Abstract: Formal Concept Analysis (FCA) can be summarized by the equation: objects + attributes = concept hierarchy. In other words, whenever you dispose of a set of objects or entities described by a set of attributes, properties, predicates, characteristics, graphs, whatever the employed vocabulary and the nature of things, FCA can help you to: (1) group a maximal set of objects sharing a maximal set of attributes into a concept, and (2) hierarchically organizing the set of concepts. Its generic perspective and its strong foundation on lattice theory make FCA a Swiss knife in knowledge engineering, information retrieval and machine learning, where it can be used to build classes and conceptual classifications, to mine implication and association rules, to build ontologies or recommendation systems, or for exploratory search. FCA is used for applications in a wide range of domains such as software engineering, environment and life sciences, and social sciences. In this talk, we will introduce FCA and Relational Concept Analysis (RCA), which is one of FCA recent extensions to approach multi-relational datasets. RCA helps classifying objects from several categories both through their intrinsic attributes and through their relations to objects of other categories, propagating the concept formation from one category to another. We will overview several applications of FCA and RCA in software engineering, and we will focus on software component and service directory building, and in the domain of extractive adoption of product lines.
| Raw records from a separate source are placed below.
Lemma wf_core_alter f p hp buf pb :
  benign f -> wf_core hp buf pb -> wf_core (alter f p hp) buf pb.
Proof.
  intros [Lf Hf Cf] [Wl Wh Wn Wp Wk].
  assert (forall r lr, alter f p hp !! r = Some lr -> exists l0, hp !! r = Some l0 /\
            getLocation l0 = getLocation lr /\ getPerformanceBuffer l0 = getPerformanceBuffer lr /\
            (forall h, home_class h (l_class l0) -> home_class h (l_class lr))) as Hback.
  { intros r lr Hr. destruct (decide (r = p)) as [->|]; [|rewrite lookup_alter_ne in Hr; eauto].
    rewrite lookup_alter_eq in Hr. destruct (hp !! p) as [l|] eqn:E; simplify_option_eq. eauto 10. }
  assert (forall r l0, hp !! r = Some l0 -> exists lr, alter f p hp !! r = Some lr /\
            getLocation lr = getLocation l0 /\ getPerformanceBuffer lr = getPerformanceBuffer l0) as Hfwd.
  { intros r l0 Hr. destruct (decide (r = p)) as [->|]; [|rewrite lookup_alter_ne; eauto].
    rewrite lookup_alter_eq, Hr. simpl. eauto. }
  split.
  - intros i r. rewrite Wl. split.
    + intros (l0 & Hr & Hi). destruct (Hfwd _ _ Hr) as (lr & ? & ? & ?). exists lr. split; congruence.
    + intros (lr & Hr & Hi). destruct (Hback _ _ Hr) as (l0 & ? & ? & ? & ?). exists l0. split; congruence.
  - intros r lr Hr. destruct (Hback _ _ Hr) as (l0 & H0 & E1 & E2 & _).
    rewrite <- E1, <- E2. eauto.
  - done.
  - intros h i. rewrite Wp. split.
    + intros (r & l0 & Hr & Hi & Hh). destruct (Hfwd _ _ Hr) as (lr & ? & ? & ?).
      exists r, lr. split_and!; congruence.
    + intros (r & lr & Hr & Hi & Hh). destruct (Hback _ _ Hr) as (l0 & ? & ? & ? & ?).
      exists r, l0. split_and!; congruence.
  - intros r lr h Hr Hh. destruct (Hback _ _ Hr) as (l0 & ? & ? & ? & Hc). apply Hc.
    eapply Wk; eauto. congruence.
Qed.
Bio: Marianne Huchard is Full Professor of computer science at the University of Montpellier since 2004, where she teaches courses in software engineering and knowledge engineering. She develops her research at LIRMM (Laboratory of Informatics, Robotics and Microelectronics at Montpellier). She obtained a PhD in computer Science in 1992, during which she investigated algorithmic questions connected to the management of multiple inheritance in various object- oriented programming languages. She conducts research in two areas: in Formal Concept Analysis (FCA), where she studies theoretical and applied aspects, and in Software Engineering, where she contributes to model-driven engineering, component-based and service-based software development, as well as migration towards software product lines. She has been deputy director of the LIRMM, and she also participated to the creation and supervision of the Master degree in Software Engineering at the University of Montpellier, where she is currently responsible for the Doctoral studies in Computer Science. She recently served as the program chair of the 13th International Conference on Concept Lattices and their Applications (CLA 2016), as the general conference chair of the 27th European Conference on Object-Oriented Programming edition, the 9th European Conference on Modelling Foundations and Applications edition and the 7th European Conference on Software Architecture (ECMFA, ECOOP, ECSA 2013), and as the general chair of the 33rd IEEE/ACM International Conference on Automated Software Engineering (ASE 2018).


Zhiquan (George) Zhou

University of Wollongong, Australia
Topic: Automated testing of real-life self-driving systems and beyond
Abstract: Advances in machine learning have led to a surge in artificial intelligence (AI) applications with substantial investment from industry and governments. The past year has seen the development of innovative customer service solutions powered by a combination of natural language processing and machine learning technologies, as well as an increasing expectation for systems that exhibit high-level intelligence, including medical diagnosis tools and autonomous vehicles. Most of these systems, however, are not easy to test by automated means.
Software testing is essential for the quality assurance of AI systems. To achieve a high standard of testing, the tester needs to generate, execute, and verify a large number of tests. These tasks can hardly be done without test automation, for which the “oracle problem” is a main challenge. In software testing, a “test oracle” is a mechanism against which testers can decide whether the outcomes of test case executions are correct. It is, however, often difficult to design an oracle (automated, if possible) to check the correctness of an AI system’s output. For example, an AI-powered search engine (such as Google) is not easy to test due to the sheer volume of data being processed. Likewise, constructing a fully automated oracle for the testing of autonomous vehicles is especially challenging (except for checking some simple events such as collisions), as it essentially involves recreating the logic of a human driver’s decision making.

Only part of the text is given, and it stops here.